● **Try it**:
Transcribe each of the entries exactly.

Dataset records:

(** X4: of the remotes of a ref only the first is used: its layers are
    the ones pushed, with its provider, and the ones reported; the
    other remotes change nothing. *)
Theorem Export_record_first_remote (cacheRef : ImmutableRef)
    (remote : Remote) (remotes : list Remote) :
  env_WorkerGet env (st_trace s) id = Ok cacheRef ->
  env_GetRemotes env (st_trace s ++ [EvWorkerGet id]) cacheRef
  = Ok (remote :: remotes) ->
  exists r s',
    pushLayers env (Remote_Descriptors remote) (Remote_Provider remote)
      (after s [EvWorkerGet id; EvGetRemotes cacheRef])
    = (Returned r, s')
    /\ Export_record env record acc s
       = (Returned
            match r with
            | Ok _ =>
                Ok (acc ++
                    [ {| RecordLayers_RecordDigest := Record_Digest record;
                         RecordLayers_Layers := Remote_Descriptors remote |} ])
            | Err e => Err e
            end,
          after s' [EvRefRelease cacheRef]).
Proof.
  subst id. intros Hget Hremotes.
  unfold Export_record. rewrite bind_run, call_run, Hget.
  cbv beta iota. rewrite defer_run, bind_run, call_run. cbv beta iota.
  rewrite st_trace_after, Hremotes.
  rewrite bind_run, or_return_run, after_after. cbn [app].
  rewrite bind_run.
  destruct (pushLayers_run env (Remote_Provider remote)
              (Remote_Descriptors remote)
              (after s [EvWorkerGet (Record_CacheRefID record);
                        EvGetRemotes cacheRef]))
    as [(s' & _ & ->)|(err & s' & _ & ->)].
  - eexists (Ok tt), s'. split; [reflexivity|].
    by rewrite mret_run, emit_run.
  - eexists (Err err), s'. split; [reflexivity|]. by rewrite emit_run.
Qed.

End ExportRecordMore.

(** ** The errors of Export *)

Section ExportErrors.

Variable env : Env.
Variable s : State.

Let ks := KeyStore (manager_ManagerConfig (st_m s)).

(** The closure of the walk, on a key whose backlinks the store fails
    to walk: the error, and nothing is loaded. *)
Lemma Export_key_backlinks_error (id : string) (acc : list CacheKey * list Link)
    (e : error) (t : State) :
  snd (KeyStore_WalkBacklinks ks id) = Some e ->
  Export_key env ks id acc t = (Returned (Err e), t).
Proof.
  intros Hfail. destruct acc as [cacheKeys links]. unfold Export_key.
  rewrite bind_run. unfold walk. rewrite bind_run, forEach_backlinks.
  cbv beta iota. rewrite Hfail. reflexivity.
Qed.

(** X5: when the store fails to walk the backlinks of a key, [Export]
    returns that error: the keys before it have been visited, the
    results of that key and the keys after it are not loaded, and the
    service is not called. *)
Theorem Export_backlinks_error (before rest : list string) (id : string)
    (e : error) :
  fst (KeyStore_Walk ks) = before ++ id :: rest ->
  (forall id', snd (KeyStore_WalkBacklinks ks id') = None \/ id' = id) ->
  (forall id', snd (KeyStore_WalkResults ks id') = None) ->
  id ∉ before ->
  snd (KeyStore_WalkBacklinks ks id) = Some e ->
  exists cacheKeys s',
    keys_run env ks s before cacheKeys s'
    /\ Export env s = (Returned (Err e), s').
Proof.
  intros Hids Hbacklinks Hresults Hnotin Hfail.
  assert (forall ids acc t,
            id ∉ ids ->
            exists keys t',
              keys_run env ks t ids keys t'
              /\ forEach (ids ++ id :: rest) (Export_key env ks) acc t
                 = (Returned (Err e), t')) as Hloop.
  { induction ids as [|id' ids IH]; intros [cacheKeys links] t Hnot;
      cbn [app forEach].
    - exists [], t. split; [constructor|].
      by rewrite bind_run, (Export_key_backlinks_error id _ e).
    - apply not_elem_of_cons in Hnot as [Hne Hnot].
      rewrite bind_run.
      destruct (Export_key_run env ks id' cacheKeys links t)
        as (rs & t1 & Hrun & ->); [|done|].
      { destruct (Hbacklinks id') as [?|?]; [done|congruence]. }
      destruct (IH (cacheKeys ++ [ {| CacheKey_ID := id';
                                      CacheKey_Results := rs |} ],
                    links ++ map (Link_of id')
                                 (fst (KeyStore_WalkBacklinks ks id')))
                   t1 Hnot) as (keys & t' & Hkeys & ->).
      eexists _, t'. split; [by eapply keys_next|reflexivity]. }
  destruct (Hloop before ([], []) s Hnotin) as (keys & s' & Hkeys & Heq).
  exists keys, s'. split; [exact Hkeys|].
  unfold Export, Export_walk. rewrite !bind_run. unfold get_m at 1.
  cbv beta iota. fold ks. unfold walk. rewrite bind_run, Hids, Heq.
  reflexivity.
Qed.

● **The completed task**:
(** X4: of the remotes of a ref only the first is used: its layers are
    the ones pushed, with its provider, and the ones reported; the
    other remotes change nothing. *)
Theorem Export_record_first_remote (cacheRef : ImmutableRef)
    (remote : Remote) (remotes : list Remote) :
  env_WorkerGet env (st_trace s) id = Ok cacheRef ->
  env_GetRemotes env (st_trace s ++ [EvWorkerGet id]) cacheRef
  = Ok (remote :: remotes) ->
  exists r s',
    pushLayers env (Remote_Descriptors remote) (Remote_Provider remote)
      (after s [EvWorkerGet id; EvGetRemotes cacheRef])
    = (Returned r, s')
    /\ Export_record env record acc s
       = (Returned
            match r with
            | Ok _ =>
                Ok (acc ++
                    [ {| RecordLayers_RecordDigest := Record_Digest record;
                         RecordLayers_Layers := Remote_Descriptors remote |} ])
            | Err e => Err e
            end,
          after s' [EvRefRelease cacheRef]).
Proof.
  subst id. intros Hget Hremotes.
  unfold Export_record. rewrite bind_run, call_run, Hget.
  cbv beta iota. rewrite defer_run, bind_run, call_run. cbv beta iota.
  rewrite st_trace_after, Hremotes.
  rewrite bind_run, or_return_run, after_after. cbn [app].
  rewrite bind_run.
  destruct (pushLayers_run env (Remote_Provider remote)
              (Remote_Descriptors remote)
              (after s [EvWorkerGet (Record_CacheRefID record);
                        EvGetRemotes cacheRef]))
    as [(s' & _ & ->)|(err & s' & _ & ->)].
  - eexists (Ok tt), s'. split; [reflexivity|].
    by rewrite mret_run, emit_run.
  - eexists (Err err), s'. split; [reflexivity|]. by rewrite emit_run.
Qed.

End ExportRecordMore.

(** ** The errors of Export *)

Section ExportErrors.

Variable env : Env.
Variable s : State.

Let ks := KeyStore (manager_ManagerConfig (st_m s)).

(** The closure of the walk, on a key whose backlinks the store fails
    to walk: the error, and nothing is loaded. *)
Lemma Export_key_backlinks_error (id : string) (acc : list CacheKey * list Link)
    (e : error) (t : State) :
  snd (KeyStore_WalkBacklinks ks id) = Some e ->
  Export_key env ks id acc t = (Returned (Err e), t).
Proof.
  intros Hfail. destruct acc as [cacheKeys links]. unfold Export_key.
  rewrite bind_run. unfold walk. rewrite bind_run, forEach_backlinks.
  cbv beta iota. rewrite Hfail. reflexivity.
Qed.

(** X5: when the store fails to walk the backlinks of a key, [Export]
    returns that error: the keys before it have been visited, the
    results of that key and the keys after it are not loaded, and the
    service is not called. *)
Theorem Export_backlinks_error (before rest : list string) (id : string)
    (e : error) :
  fst (KeyStore_Walk ks) = before ++ id :: rest ->
  (forall id', snd (KeyStore_WalkBacklinks ks id') = None \/ id' = id) ->
  (forall id', snd (KeyStore_WalkResults ks id') = None) ->
  id ∉ before ->
  snd (KeyStore_WalkBacklinks ks id) = Some e ->
  exists cacheKeys s',
    keys_run env ks s before cacheKeys s'
    /\ Export env s = (Returned (Err e), s').
Proof.
  intros Hids Hbacklinks Hresults Hnotin Hfail.
  assert (forall ids acc t,
            id ∉ ids ->
            exists keys t',
              keys_run env ks t ids keys t'
              /\ forEach (ids ++ id :: rest) (Export_key env ks) acc t
                 = (Returned (Err e), t')) as Hloop.
  { induction ids as [|id' ids IH]; intros [cacheKeys links] t Hnot;
      cbn [app forEach].
    - exists [], t. split; [constructor|].
      by rewrite bind_run, (Export_key_backlinks_error id _ e).
    - apply not_elem_of_cons in Hnot as [Hne Hnot].
      rewrite bind_run.
      destruct (Export_key_run env ks id' cacheKeys links t)
        as (rs & t1 & Hrun & ->); [|done|].
      { destruct (Hbacklinks id') as [?|?]; [done|congruence]. }
      destruct (IH (cacheKeys ++ [ {| CacheKey_ID := id';
                                      CacheKey_Results := rs |} ],
                    links ++ map (Link_of id')
                                 (fst (KeyStore_WalkBacklinks ks id')))
                   t1 Hnot) as (keys & t' & Hkeys & ->).
      eexists _, t'. split; [by eapply keys_next|reflexivity]. }
  destruct (Hloop before ([], []) s Hnotin) as (keys & s' & Hkeys & Heq).
  exists keys, s'. split; [exact Hkeys|].
  unfold Export, Export_walk. rewrite !bind_run. unfold get_m at 1.
  cbv beta iota. fold ks. unfold walk. rewrite bind_run, Hids, Heq.
  reflexivity.
Qed.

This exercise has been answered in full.